Do you know how Nepalese send money to Nepal from abroad? Nepal is one of the world’s top remittance recipients (as a proportion of GDP). For a small landlocked economy ravaged by a decade-long Maoist insurgency (1996–2006), prolonged political turmoil, a sluggish growth rate, and massive migration of youths seeking jobs abroad, a large inflow of remittances have significant micro and macro implications. This article examines the various aspects of high migration and remittances, including remittance-induced Dutch disease effects and policy laxity to boost Nepal’s investment environment.
While remittances are an essential part of Nepal’s economy, long-term reliance on them should be avoided because it could stifle the development of local industries. Smart remittance policy would optimize current benefits while planning for the day when they are no longer needed.
What Are The Usage And Impact Of Remittance To Remote Households In Nepal?
Remittances have gotten a lot of attention in the international community, partially because of their size and consistency in a positive growth pattern over the last three decades. There is an increasing consensus that money transfers to Nepal are a significant source of external financing.

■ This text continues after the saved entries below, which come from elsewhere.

(* ===== verification/_CoqProject ===== *)
-Q . S2P
RTThread.v
Prelude.v
Bytes.v
Ringbuffer.v
ListModel.v
Kernel.v
Kservice.v
KMemory.v
KString.v
KPrintf.v
KPrintfSpec.v
Scheduler.v
Object.v
TimerCore.v
ThreadCore.v
Timer.v
Invariant.v
Preemption.v
Registry.v
Deadlines.v
Thread.v
Idle.v
IpcList.v
ThreadSpec.v
Tick.v
Semaphore.v
System.v
Mutex.v
Event.v
Mailbox.v
Chains.v
MessageQueue.v
Mem.v
MemSpec.v
MemSafety.v
MemRealloc.v
KHeap.v
RingbufferHeap.v
Device.v
DeviceSpec.v
Mempool.v
MempoolSpec.v
SpiFlash.v
SpiFlashSpec.v
FlashChipModel.v
Jsmn.v
JsmnReference.v
JsmnRefine.v
JsmnSpec.v
JsmnTree.v
JsmnUtil.v
JsmnAccess.v
JsmnClient.v
FinshVm.v
FinshVmSpec.v
Finsh.v
FinshHeap.v
FinshNode.v
FinshCompile.v
FinshCompileSpec.v
FinshExpr.v
FinshCorrect.v
FinshToken.v
FinshParser.v
FinshParse.v
FinshGrammar.v
FinshLex.v
FinshShell.v
Msh.v
Shell.v
FinshLine.v
ShellSpec.v
MshSpec.v
Boot.v
Examples.v
HeapExamples.v
JsmnExamples.v
FinshExamples.v
KExamples.v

Their availability, if handled properly, could be particularly important for capital-strapped developing countries.
While the literature on how remittances eventually affect economic growth is still quite inconclusive, there appears to be a consensus that sound policies and practices play an essential role in enhancing their effect on development. Since taxes or mandatory remittance provisions have traditionally proven unsuccessful, and in most cases, have driven migrants to use an online money transfer to Nepal and informal channels, governments usually have restricted space to affect the allocation of remittance revenue directly.
How Can We Secure Remittance Flow In Country Like Nepal?
These benefits could be taken advantage of by introducing remittance-linked bank deposits, bonds, and other investment instruments, creating a pool of funds for priority infrastructure projects like bridges, airports, and power plants. Only a glance across Nepal’s southern border reveals how financial instruments can multiply remittance profits.
Another choice for Nepal is for banks to implement remittance-linked bank deposits, which lock a portion of sending money to Nepal online into a higher-yielding account before the workers come home. This has worked well in Sri Lanka, in which the Hatton National Bank’s Adhishtana remittance-linked account encourages customers to send money home and leave it to rise.